Davanti al Memoriale degli italiani abbiamo ascoltato indirettamente la voce dei nostri concittadini. Parmigiani deportati a Mauthausen che hanno avuto la fortuna di sopravvivere e raccontare la loro storia. Ragazzi, studenti come noi. Voci di un passato che sembra più odierno dell’oggi.
Oggi, nella prima tappa del nostro viaggio, ho capito che sono partita non solo per scoprire cosa si celava dietro il filo spinato. L’ho fatto per capire cos’è la vita, per capire perché si vive. Mi è venuto da chiedermi cosa avessi vissuto finora.
Un ragazzo del Bocchialini, durante la condivisione delle riflessioni, ha detto una cosa che mi ha spiazzato e mi ha fatto ragionare allo stesso tempo. “Entrando nel campo mi sono sentito vivo” ha detto. Come se solo vedendo la morte che ha pitturato il campo si potesse capire che siamo vivi. Martina Marasi 5R.
Il viaggio della memoria impone rigore
Sarebbe stato tutto così piacevole.
Un gruppo di giovani ragazzi per qualche giorno in giro per l’Europa, nuove esperienze e nuove conoscenze…
Ma mentre una gita di classe infonde spensieratezza, il viaggio della memoria impone rigore.

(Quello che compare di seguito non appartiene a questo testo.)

(* ===== verification/Branch.v ===== *)
(** * Branch views (src/src/lib.rs)

    The results along a branch's history, the "last good" column, the
    per-commit roll-ups and the branch log file. *)

From S2P Require Import Prelude.
From S2P Require Import RustStr.
From S2P Require Import F64.
From S2P Require Import Keys.
From S2P Require Import Status.
From S2P Require Import Fs.
From S2P Require Import Config.
From S2P Require Import Store.
From S2P Require Import Results.
From S2P Require Import Git.
From S2P Require Import Stats.
From S2P Require Import Jobs.

Module Branch.
Import Str F64 Keys Status Fs Config Store Results Git.

Record CommitResults : Type := mkCR { c_id : string; c_message : string; c_tests : TestResultsMap }.

(** [Regex::is_match] of the pattern at hand. *)
Abbreviation matcher := (string → bool).
Definition filter_results (r : TestResultsMap) (tests_matching : matcher) : TestResultsMap :=
  bt_collect (filter (λ kv, tests_matching kv.1 = true) (bt_iter r)).

Inductive branch_error : Type :=
  | CommitNotFound
  | ErrorWalking (name : string).

(** [ret.pop()] while the last commit has no results. *)
Fixpoint pop_empty (l : list CommitResults) : list CommitResults :=
  match l with
  | [] => []
  | r :: l => match pop_empty l with
              | [] => if decide (c_tests r = ∅) then [] else [r]
              | l' => r :: l'
              end
  end.

Section branch.
Context {OS : OsEnv} {CD : Codec test_results} {CH : Chrono} {HT : Http} {TH : Threads} {G : Git2}.

(** Phase 3: [nr_empty] counts the empty commits in a row; the loop breaks at
    the 101st. *)
Fixpoint collect_results (ktest : Ktestrc) (f : fs) (tests_matching : matcher) (depth : nat)
    (nr_empty nr_commits : nat) (commits : list (string * string)) :
    outcome branch_error (list CommitResults) :=
  match commits with
  | [] => Ok []
  | (id, message) :: commits =>
      match commitdir_get_results ktest f id with
      | Panic => Panic
      | res =>
          let tests := filter_results (default ∅ (outcome_ok res)) tests_matching in
          let nr_empty := if decide (tests = ∅) then S nr_empty else 0 in
          if 100 <? nr_empty then Ok []
          else
            let nr_commits := S nr_commits in
            if depth <? nr_commits then Ok [mkCR id message tests]
            else rest ← collect_results ktest f tests_matching depth nr_empty nr_commits commits;
                 Ok (mkCR id message tests :: rest)
      end
  end.

(** Phase 1: the commits the walk reaches, with their messages. *)
Definition walk_commits (repo : repository) (depth : nat) (ids : list string) :
    list (string * string) :=
  list.take depth (omap (λ i, m ← find_commit repo i; Some (i, default "" m)) ids).

Definition depth_of (ktest : Ktestrc) : nat := Z.to_nat (default 500%Z (keep_results_commits ktest)).
Definition branch_get_results (repo : repository) (ktest : Ktestrc) (user branch commit : option string)
    (tests_matching : matcher) (now : Z) (f : fs) :
    outcome branch_error (list CommitResults) * fs :=
  match match commit with
        | Some commit => Some commit
        | None => u ← user; b ← branch; Some (u +:+ "/" +:+ b)
        end with
  | None => (Panic, f)
  | Some branch_or_commit =>
      if negb (revwalk repo) then (Panic, f)
      else
        match git_get_commit repo branch_or_commit with
        | None => (Err CommitNotFound, f)
        | Some reference =>
            match walk_ids repo reference with
            | None => (Err (ErrorWalking branch_or_commit), f)
            | Some ids =>
                let commits := walk_commits repo (depth_of ktest) ids in
                match (match ci_url ktest with
                       | Some base_url => prefetch_capnp base_url (Config.output_dir ktest) commits.*1 now f
                       | None => Ok f
                       end) with
                | Ok f => (ret ← collect_results ktest f tests_matching (depth_of ktest) 0 0 commits;
                           Ok (pop_empty ret), f)
                | Err e => match e : Empty_set with end
                | Panic => (Panic, f)
                end
            end
        end
  end.

(** ** Roll-ups *)
Record BranchEntry : Type := mkBE {
  commit_id : string; message : string; passed : Z; failed : Z; notrun : Z;
  failed_to_run : Z; inprogress : Z; unknown : Z; be_duration : Z
}.
(** The count is cast to u32. *)
Definition count_status (tests : TestResultsMap) (s : TestStatus) : Z :=
  wrap32 (Z.of_nat (length (filter (λ kv, status kv.2 = s) (bt_iter tests)))).
Definition branch_entry (r : CommitResults) : BranchEntry :=
  mkBE (c_id r) (c_message r) (count_status (c_tests r) Passed) (count_status (c_tests r) Failed)
    (count_status (c_tests r) Notrun) (count_status (c_tests r) FailedToRun)
    (count_status (c_tests r) Inprogress) (count_status (c_tests r) Unknown)
    (sum64 (duration <$> bt_values (c_tests r))).
Definition branch_entries (results : list CommitResults) : list BranchEntry :=
  branch_entry <$> filter (λ r, c_tests r ≠ ∅) results.

Definition log_branch_entry (r : CommitResults) : BranchEntry :=
  let duration := sum64 (map (λ x : string * TestResult, duration x.2) (bt_iter (c_tests r))) in
  mkBE (c_id r) (c_message r) (count_status (c_tests r) Passed)
    (count_status (c_tests r) Failed) (count_status (c_tests r) Notrun)
    (count_status (c_tests r) FailedToRun) (count_status (c_tests r) Inprogress)
    (count_status (c_tests r) Unknown) duration.
Definition log_branch_entries (results : list CommitResults) : list BranchEntry :=
  log_branch_entry <$> filter (λ r, c_tests r ≠ ∅) results.
(** The empty pattern matches everything. *)
Definition generate_branch_log (repo : repository) (ktest : Ktestrc) (user branch : string)
    (now : Z) (f : fs) : outcome branch_error (list BranchEntry) * fs :=
  let '(results, f) := branch_get_results repo ktest (Some user) (Some branch) None (λ _, true) now f in
  (results ← results; Ok (log_branch_entries results), f).

(** ** The last good commit *)
Fixpoint last_good_from (idx : nat) (results : list CommitResults) (test : string) : string :=
  match results with
  | [] => ">= " +:+ of_u64 (Z.of_nat idx)
  | r :: results =>
      match c_tests r !! test with
      | Some res =>
          if decide (status res = Passed) then of_u64 (Z.of_nat idx)
          else if decide (status res = Failed) then last_good_from (S idx) results test
          else ">= " +:+ of_u64 (Z.of_nat idx)
      | None => ">= " +:+ of_u64 (Z.of_nat idx)
      end
  end.
Definition last_good_line (results : list CommitResults) (test : string) : string :=
  last_good_from 0 results test.

(** ** Durations *)
Definition format_duration (secs : Z) : string :=
  if (secs <? 60)%Z then of_u64 secs +:+ "s"
  else if (secs <? 3600)%Z then of_u64 (secs / 60) +:+ "m"
  else if (secs <? 86400)%Z then one_decimal (f64_div secs 3600) +:+ "h"
  else one_decimal (f64_div secs 86400) +:+ "d".

(** ** The branch log file (src/src/branchlog.capnp)

    A reader may find the text of an entry broken ([None]). *)
Record log_entry : Type := mkLog {
  l_commit_id : option string; l_message : option string; l_passed : Z; l_failed : Z;
  l_notrun : Z; l_failed_to_run : Z; l_inprogress : Z; l_unknown : Z; l_duration : Z
}.
Context {LC : Codec (list log_entry)}.

Definition build_log_entry (e : BranchEntry) : log_entry :=
  mkLog (Some (commit_id e)) (Some (message e))
    (passed e) (failed e) (notrun e) (failed_to_run e) (inprogress e) (unknown e) (be_duration e).
Inductive log_error : Type := LogIo (p : path) | LogMalformed.

Definition log_path (out : path) (user branch : string) : path :=
  path_join out ("branch." +:+ user +:+ "." +:+ branch +:+ ".capnp").
Definition write_branch_log (out : path) (user branch : string) (entries : list BranchEntry) (w : world) :
    outcome log_error unit * world :=
  if (2 ^ 32 <=? Z.of_nat (length entries))%Z then (Panic, w)
  else
    let fname := log_path out user branch in
    let fname_new := path_join out ("branch." +:+ user +:+ "." +:+ branch +:+ ".capnp.new") in
    match write (w_fs w) (w_now w) fname_new (serialize (build_log_entry <$> entries)) with
    | (f, true) => match rename f fname_new fname with
                   | (f, true) => (Ok tt, set_fs w f)
                   | (f, false) => (Err (LogIo fname), set_fs w f)
                   end
    | (f, false) => (Err (LogIo fname_new), set_fs w f)
    end.

(** The fields are read with [unwrap]. *)
Definition parse_log_entry (e : log_entry) : outcome log_error BranchEntry :=
  match l_commit_id e ≫= to_text, l_message e ≫= to_text with
  | Some id, Some msg =>
      Ok (mkBE id msg (l_passed e) (l_failed e) (l_notrun e) (l_failed_to_run e)
            (l_inprogress e) (l_unknown e) (l_duration e))
  | _, _ => Panic
  end.
Fixpoint parse_log_entries (es : list log_entry) : outcome log_error (list BranchEntry) :=
  match es with
  | [] => Ok []
  | e :: es => b ← parse_log_entry e; bs ← parse_log_entries es; Ok (b :: bs)
  end.
Definition branchlog_parse (buf : string) : outcome log_error (list BranchEntry) :=
  match deserialize buf with
  | None => Err LogMalformed
  | Some es => parse_log_entries es
  end.
Definition branchlog_get (ktest : Ktestrc) (user branch : string) (f : fs) :
    outcome log_error (list BranchEntry) :=
  match read f (log_path (Config.output_dir ktest) user branch) with
  | None => Err (LogIo (log_path (Config.output_dir ktest) user branch))
  | Some buf => branchlog_parse buf
  end.
End branch.

Example duration_seconds : format_duration 59 = "59s".
Proof. computed. Qed.
Example duration_minutes : format_duration 3599 = "59m".
Proof. computed. Qed.
Example duration_hours : format_duration 5400 = "1.5h".
Proof. computed. Qed.
Example duration_tie : format_duration 4500 = "1.2h".
Proof. computed. Qed.
Example duration_days : format_duration 259200 = "3.0d".
Proof. computed. Qed.

(** ** The view of a history *)
Definition is_empty_result (r : CommitResults) : Prop := c_tests r = ∅.
Lemma pop_empty_spec l :
  pop_empty l `prefix_of` l ∧
  (∀ r, last (pop_empty l) = Some r → c_tests r ≠ ∅) ∧
  (∀ i r, l !! i = Some r → c_tests r ≠ ∅ → i < length (pop_empty l)).
Proof.
  induction l as [|r l (IH1 & IH2 & IH3)]; [split_and!; [done..|]; intros i r; by rewrite lookup_nil|].
  cbn [pop_empty]. destruct (pop_empty l) as [|r' l'] eqn:E.
  - destruct (decide (c_tests r = ∅)) as [He|He].
    + split_and!; [apply prefix_nil|done|]. intros [|i] r0 Hi Hr; cbn in Hi; [by simplify_eq|].
      specialize (IH3 i r0 Hi Hr). cbn in IH3. lia.
    + split_and!; [apply prefix_cons, prefix_nil|by intros r0 [= <-]|].
      intros [|i] r0 Hi Hr; cbn; [lia|]. specialize (IH3 i r0 Hi Hr). cbn in IH3. lia.
  - split_and!; [by apply prefix_cons|done|].
    intros [|i] r0 Hi Hr; [cbn; lia|]. specialize (IH3 i r0 Hi Hr). cbn in *. lia.
Qed.

Section view.
Context {OS : OsEnv} {CD : Codec test_results} {CH : Chrono} {HT : Http} {TH : Threads} {G : Git2}.

(** One commit as the view shows it. *)
Definition view (ktest : Ktestrc) (f : fs) (tests_matching : matcher) (c : string * string) :
    CommitResults :=
  mkCR c.1 c.2 (filter_results (default ∅ (outcome_ok (commitdir_get_results ktest f c.1)))
                  tests_matching).
(** From [j] on, 101 commits in a row have no results. *)
Definition gap_at (all : list CommitResults) (j : nat) : Prop :=
  ∀ k, j ≤ k < j + 101 → ∃ r, all !! k = Some r ∧ c_tests r = ∅.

Rigore perché Mauthausen è più di un museo: è un memoriale ed in quanto tale assume importanza solo nel momento in cui tu riconosci quel valore. Il ricordo non vive nelle pietre dei muri di Mauthausen, ma nella sensibilità di ognuno di noi.

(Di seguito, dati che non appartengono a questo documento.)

(* ===== verification/Daemon.v ===== *)
(** * The daemon's jobs (src/src/bin/ci-daemon.rs)

    What an executor does with a claimed batch: the commands it sends to the
    worker, the resume loop over the subtests without a verdict, and what it
    records. jobkit, ssh and the worker are parameters: a command is an oracle
    step, during which the other threads of the daemon and the other programs of
    the host also run. *)

From Stdlib Require Import SpecFloat.
From S2P Require Import Prelude.
From S2P Require Import RustStr.
From S2P Require Import F64.
From S2P Require Import Keys.
From S2P Require Import Status.
From S2P Require Import Fs.
From S2P Require Import Config.
From S2P Require Import Store.
From S2P Require Import Results.

Module Daemon.
Import Str F64 Keys Status Fs Config Store Results.

Definition qt : string := String (ascii_of_nat 34) "".

(** ** Commands *)
Record Command : Type := mkCommand { program : string; args : list string; null_stdin : bool }.
Definition SSH_OPTS : list string :=
  ["-o"; "ControlMaster=auto"; "-o"; "ControlPath=~/.ssh/ci-master-%r@%h:%p";
   "-o"; "ControlPersist=10m"; "-o"; "ServerAliveInterval=10"; "-o"; "ConnectTimeout=20";
   "-o"; "BatchMode=yes"; "-o"; "StrictHostKeyChecking=accept-new"].
Definition ssh_cmd (host remote : string) (tty : bool) : Command :=
  mkCommand "ssh" ((if tty then ["-tt"] else []) ++ SSH_OPTS ++ [host; remote]) true.

Inductive TaskError : Type :=
  | Retry (msg : string)
  | Fatal (msg : string).

Record JobParams : Type := mkParams {
  p_repo : string; p_commit : string; p_kernel : string; p_env : string; p_test : string;
  p_subtest : string; p_repo_url : string; p_ktest_url : string; p_output_dir : path
}.
Record ClaimedJob : Type := mkClaimed { j_id : Z; payload : JobParams }.
Fixpoint submit_all (rc : CiConfig) (choir : Choir) (job_map : gmap JobKey Z) (desired : list Job) :
    outcome Empty_set (Choir * gmap JobKey Z) :=
  match desired with
  | [] => Ok (choir, job_map)
  | job :: desired =>
      if decide (is_Some (job_map !! key job)) then submit_all rc choir job_map desired
      else
        spec ← make_job_spec rc job;
        let '(id, choir) := submit choir spec in
        submit_all rc choir (<[key job := id]> job_map) desired
  end.
Definition refill (rc : CiConfig) (f : fs) (store : TestResultsStore) (window : nat)
    (choir : Choir) (job_map : gmap JobKey Z) (cache : subtest_cache) :
    outcome Empty_set (Choir * gmap JobKey Z) * subtest_cache :=
  let choir := remove_finished choir in
  let existing := job_ids choir in
  let job_map := filter (λ kv, kv.2 ∈ existing) job_map in
  let '(desired, cache) := desired_jobs rc f store window cache in
  (desired ← desired; submit_all rc choir job_map desired, cache).

(** ** The status file *)
Definition write_status (rc : CiConfig) (json : option string) (f : fs) (t : Z) : fs :=
  match json with
  | None => f
  | Some json =>
      let path := path_join (Config.output_dir (ktest rc)) "ci-daemon-status.json" in
      let tmp := with_extension path "json.new" in
      match write f t tmp json with
      | (f, true) => (rename f tmp path).1
      | (f, false) => f
      end
  end.

(** ** Executors: a name, a host and a slot for each slot of each host *)
Definition executors_of (rc : CiConfig) : list (string * string * nat) :=
  h ← bt_iter (executors (ktest rc));
  (λ slot, (h.1 +:+ ":" +:+ of_u64 (Z.of_nat slot), h.1, slot)) <$> seq 0 (Z.to_nat (slots h.2)).
Definition prewarm_cmds (rc : CiConfig) : list Command :=
  (λ host, mkCommand "timeout" (["30"; "ssh"] ++ SSH_OPTS ++ [host; "true"]) true) <$>
  bt_keys (executors (ktest rc)).
(** ** What a collection does to the result files *)
Lemma gc_entry_keeps live now older out w n f' :
  disk_ok out w → Gc.gc_entry live now older false out (w_fs w) n = Ok f' →
  disk_ok out (set_fs w f') ∧
  ∀ q, f' !! q = w_fs w !! q ∨ f' !! q = None ∨ f' !! q = touched now <$> w_fs w !! q.
Proof.
  intros Hd H. assert (resolve (w_fs w) (out ++ [n]) = out ++ [n]) as Hres
    by (apply resolve_not_link, Hd).
  assert ((∀ q, f' !! q = w_fs w !! q ∨ f' !! q = None ∨ f' !! q = touched now <$> w_fs w !! q) ∧
    f' !! out = w_fs w !! out) as [Hq Hout].
  { unfold Gc.gc_entry in H. destruct (Gc.result_is_live live now (w_fs w) out n) as [r g] eqn:El.
    assert ((r = Ok true ∧ g = set_modified (w_fs w) (out ++ [n]) now) ∨ g = w_fs w) as Hg.
    { unfold Gc.result_is_live in El. cases; auto. }
    assert (out ≠ out ++ [n]) as Hne by (intros He; apply (f_equal length) in He; rewrite length_app in He; cbn in He; lia).
    destruct r as [[]|[]|]; [|destruct Hg as [[? _]|Hg]; [done|subst g]|done].
    - injection H as <-. destruct Hg as [[_ ->]| ->]; [|split; [by left|done]].
      unfold set_modified. rewrite Hres. case_match; [split; [by left|done]|].
      destruct (w_fs w !! (out ++ [n])) as [v|] eqn:Ev; [|split; [by left|done]].
      destruct v; (split; [|by rewrite ?lookup_insert_ne]); intros q; try (by left).
      all: destruct (decide (q = out ++ [n])) as [->|?]; [right; right; by rewrite lookup_insert_eq, Ev|].
      all: left; by rewrite lookup_insert_ne.
    - destruct (modified _ _) as [t|]; [|done]. case_match; injection H as <-; [|split; [by left|done]].
      case_match.
      + destruct (remove_dir_all (w_fs w) (out ++ [n])) as [g ok] eqn:Er. cbn [fst]. split.
        * intros q. destruct (g !! q) as [v|] eqn:Eg; [|by right; left]. left. symmetry.
          by eapply remove_dir_all_Some.
        * eapply remove_dir_all_lookup; [exact Er|]. intros [k Hk].
          apply (f_equal length) in Hk. rewrite !length_app in Hk. cbn in Hk. lia.
      + unfold remove_file. repeat case_match; cbn [fst]; (split; [|by rewrite ?lookup_delete_ne]);
          intros q; try (by left); destruct (decide (q = out ++ [n])) as [->|?];
          (rewrite lookup_delete_eq by done; by right; left) || (left; by rewrite lookup_delete_ne). }
  split; [|done]. apply (disk_ok_tame out w); [done| | |].
  - intros q. cbn. destruct (Hq q) as [->|[->| ->]]; unfold tame; eauto 10.
  - eapply dir_node_frame; [apply Hd|]. done.
  - intros c seq Hc. cbn. pose proof (dk_tmp _ _ Hd c seq Hc) as Hn.
    destruct (Hq (capnp_tmp_path out c seq)) as [->|[->| ->]]; by rewrite ?Hn.
Qed.
(** Cut short or not, a collection leaves the directory in order, and each
    result file as it reads or removed. *)
Lemma gc_loop_keeps live now older out w names f' :
  disk_ok out w → Gc.gc_loop live now older false out (w_fs w) names = Ok f' →
  disk_ok out (set_fs w f') ∧
  ∀ c, hex_id c → read f' (capnp_path out c) = read (w_fs w) (capnp_path out c) ∨
                  read f' (capnp_path out c) = None.
Proof.
  revert w. induction names as [|n names IH]; intros w Hd H.
  { injection H as <-. split; [by destruct w|by left]. }
  cbn [Gc.gc_loop] in H. apply outcome_bind_Ok in H as (f1 & H1 & H).
  destruct (gc_entry_keeps _ _ _ _ _ _ _ Hd H1) as [Hd1 Hf1].
  destruct (IH (set_fs w f1) Hd1 H) as [Hd2 Hc]. split; [exact Hd2|].
  intros c Hh. destruct (Hc c Hh) as [->|]; [|by right]. cbn [w_fs set_fs].
  pose proof (hex_id_plain c Hh) as Hp. assert (∀ f, (∀ s, f !! capnp_path out c ≠ Some (NSymlink s)) →
    read f (capnp_path out c) = if io_denied (capnp_path out c) then None
      else match f !! capnp_path out c with Some (NFile d _) => Some d | _ => None end) as Hread
    by (intros f Hl; unfold read; by rewrite resolve_not_link).
  assert (∀ w, disk_ok out w → ∀ s, w_fs w !! capnp_path out c ≠ Some (NSymlink s)) as Hlink.
  { intros w' Hw s. rewrite capnp_path_plain by done. apply Hw. }
  rewrite (Hread f1 (Hlink (set_fs w f1) Hd1)), (Hread _ (Hlink w Hd)).
  case_match; [by right|].
  destruct (Hf1 (capnp_path out c)) as [->|[->| ->]]; [by left|by right|left].
  by destruct (w_fs w !! _) as [[]|].
Qed.
Lemma gc_run_keeps rc w f' :
  let out := Config.output_dir (ktest rc) in
  disk_ok out w → gc_run rc (w_now w) (w_fs w) f' →
  disk_ok out (set_fs w f') ∧
  ∀ c, hex_id c → read f' (capnp_path out c) = read (w_fs w) (capnp_path out c) ∨
                  read f' (capnp_path out c) = None.
Proof.
  intros out Hd [g H|live names names' g _ _ H|].
  - unfold Gc.gc_results in H. apply outcome_bind_Ok in H as (live & _ & H).
    destruct (read_dir _ _) as [names|]; [|done]. by eapply gc_loop_keeps.
  - by eapply gc_loop_keeps.
  - split; [by destruct w|by left].
Qed.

Ogni ricordo è unico perché ogni persona è diversa. Ognuno di noi custodirà qualcosa di particolare; un’immagine di un fiore, un odore particolare, il colore delle mura, la sensazione del freddo sulla pelle e del fango sotto le scarpe. Io mi porto a casa delle parole e una domanda.
Il social nazionalismo è un sistema in cui la maggior parte dei tedeschi ci è finita per sbaglio. Non possiamo dare la colpa a nessuno perché l’alternativa era sacrificare sé stessi. Nessuno si è fatto avanti. E noi non abbiamo colpa delle ingiustizie della società moderna, ma cosa stiamo facendo per cambiare? Giorgia Frascari 5I
Indifferenza
Dietro agli oltre 90.000 morti di Mauthausen c’è anche questo; un senso di accettazione, di velata partecipazione all’orrore dello sterminio nazista. Anche solo la distanza emotiva è complicità. Il sentirsi “sollevati” dal fatto che queste vicende non ci riguardano non ci rende tanto diversi da chi, negli anni di dittatura nazista, ha preferito non intromettersi.

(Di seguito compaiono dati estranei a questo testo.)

(** A branch's view, or a commit's: its ids are ids, and when it panics. *)
Lemma view_outcome repo kt u b c matching now f :
  oid_text → is_Some c ∨ is_Some b → let view := branch_get_results repo kt (Some u) b c matching now f in
  match view.1 with
  | Ok l => Forall (λ r, hex_id (c_id r)) l
  | Err _ => True
  | Panic => revwalk repo = false ∨ ∃ c, garbled_time (Config.output_dir kt) view.2 c
  end.
Proof.
  intros HS Hcb. cbn zeta. unfold branch_get_results.
  destruct (match c with Some _ => _ | None => _ end) as [name|] eqn:En.
  2: { destruct Hcb as [[c' ->]|[b' ->]]; [done|]. destruct c; discriminate En. }
  destruct (revwalk repo); cbn [negb]; [|by left]. destruct (git_get_commit _ name) as [reference|]; [|done].
  unfold walk_ids. destruct (walk_push _ reference) as [items|] eqn:Ew; [|done].
  set (commits := walk_commits _ _ _).
  assert (∀ i, i ∈ commits.*1 → hex_id i) as Hids.
  { intros i Hi%walk_commits_subset. by apply (HS _ _ _ _ Ew). }
  assert (∃ g, match ci_url kt with
               | Some base_url => prefetch_capnp base_url (Config.output_dir kt) commits.*1 now f
               | None => Ok f
               end = Ok g) as [g ->].
  { destruct (ci_url _) as [url|]; [|by eexists].
    pose proof (prefetch_no_panic url (Config.output_dir kt) commits.*1 now f Hids).
    destruct (prefetch_capnp _ _ _ _ _) as [g|[]|]; [by eexists|done]. }
  destruct (collect_results kt g matching (depth_of kt) 0 0 commits) as [l|e|] eqn:Hl;
    cbn [mbind outcome_bind fst snd]; [|done|].
  - apply Forall_forall. intros r Hr. apply Hids. eapply (Gc.collect_results_ids _ _ _ _ _ _ _ _ Hl).
    destruct (pop_empty_spec l) as ([k ->] & _). apply elem_of_app. by left.
  - right. destruct (collect_results_panic _ _ _ _ _ _ _ Hl) as (c' & _ & Hc). by exists c'.
Qed.
Lemma ci_view_ids ci now f commits g u :
  oid_text → user ci = Some u → is_Some (commit ci) ∨ is_Some (branch ci) →
  ci_branch_get_results ci now f = (Ok commits, g) → Forall (λ r, hex_id (c_id r)) commits.
Proof.
  intros HS Hu Hcb Hv. unfold ci_branch_get_results in Hv. rewrite Hu in Hv.
  pose proof (view_outcome (ci_repo ci) (ktest (rc ci)) u (branch ci) (commit ci)
                (is_match (tests_matching ci)) now f HS Hcb) as H.
  cbn zeta in H. by rewrite Hv in H.
Qed.
Lemma ci_log_panics ci now f u :
  oid_text → user ci = Some u → is_Some (branch ci) →
  (ci_log ci now f).1 = Panic ↔ (ci_branch_get_results ci now f).1 = Panic.
Proof.
  intros HS Hu Hb. unfold ci_log. destruct Hb as [br Hb].
  rewrite Hb. destruct (ci_branch_get_results ci now f) as [[commits|e|] g] eqn:Ev; [|done..].
  destruct (json ci); [done|].
  pose proof (log_table_ok ci br commits ltac:(by eexists)
                (ci_view_ids _ _ _ _ _ u HS Hu ltac:(right; by eexists) Ev)) as H.
  by destruct (log_table ci br commits).
Qed.
Lemma ci_commit_panics ci now f :
  is_Some (user ci) →
  (ci_commit ci now f).1 = Panic ↔
  (ci_branch_get_results ci now f).1 = Panic ∨ (ci_branch_get_results ci now f).1 = Ok [] ∨
  json ci = false ∧ ∃ first rest, (ci_branch_get_results ci now f).1 = Ok (first :: rest) ∧
    (update_lcov (ktest (rc ci)) (c_id first) (ci_branch_get_results ci now f).2).1 = Panic.
Proof.
  intros Hu. unfold ci_commit. destruct (ci_branch_get_results ci now f) as [[commits|e|] g]; cbn [fst snd].
  2: { split; [done|]. intros [?|[?|(_ & ? & ? & ? & _)]]; done. }
  2: { split; [by left|done]. }
  destruct commits as [|first rest]; [split; [by right; left|done]|].
  destruct (json ci); [split; [done|]; intros [?|[?|[? _]]]; done|].
  destruct (update_lcov _ _ g) as [r g'] eqn:El.
  assert (is_ok (commit_page ci (first :: rest) first g') = true) as Hp%is_ok_no_panic by by apply commit_page_ok.
  split.
  - intros H. right; right. split; [done|]. exists first, rest. split; [done|]. rewrite El.
    destruct r as [?|[]|]; [by cbn [fst] in H|done].
  - intros [?|[?|(_ & first' & rest' & [= <- <-] & H)]]; [done..|]. rewrite El in H. cbn [fst] in H. by rewrite H.
Qed.
Lemma ci_user_answers ci :
  (∀ u, users (rc ci) !! u ≠ Some Panic) → is_Some (user ci) → ci_user ci ≠ Panic.
Proof.
  intros Hp [u Hu]. unfold ci_user. rewrite Hu. cbn [unwrap mbind outcome_bind]. pose proof (Hp u) as Hpu.
  destruct (users (rc ci) !! u) as [[uc|e|]|]; [|by destruct (json ci)|done|done].
  destruct (json ci); [done|]. unfold ci_list_branches. rewrite Hu.
  set (w := write_each _ _). assert (is_ok w = true) as Hw by by apply write_each_ok.
  by destruct w.
Qed.
Lemma ci_home_answers ci : (∀ u, users (rc ci) !! u ≠ Some Panic) → ci_home ci ≠ Panic.
Proof.
  intros Hp. unfold ci_home. destruct (json ci); [done|]. unfold ci_list_users.
  assert (is_ok (write_each (user_row ci) (bt_iter (users (rc ci)))) = true) as H.
  { apply write_each_ok. intros [u r] Hr%elem_of_bt_iter. unfold user_row. cbn [fst snd].
    destruct r; [done..|]. by destruct (Hp u). }
  by destruct (write_each _ _).
Qed.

La lettera inviata dalla proprietaria della fattoria vicina alla cava di Mauthausen, in cui la signora denunciava le vicende disumane dei deportati chiedendo però che queste non siano più visibili a suoi occhi, è simbolo di una coscienza che cerca di andare nella giusta direzione ma che al contempo prende le distanze dal dolore altrui, dalla terribile vita dei prigionieri che sollevavano blocchi pesantissimi di granito per 60 ore a settimana.
Vedere da vicino il campo, le baracche, il forno crematorio e la camera gas non può e non deve lasciare indifferenti.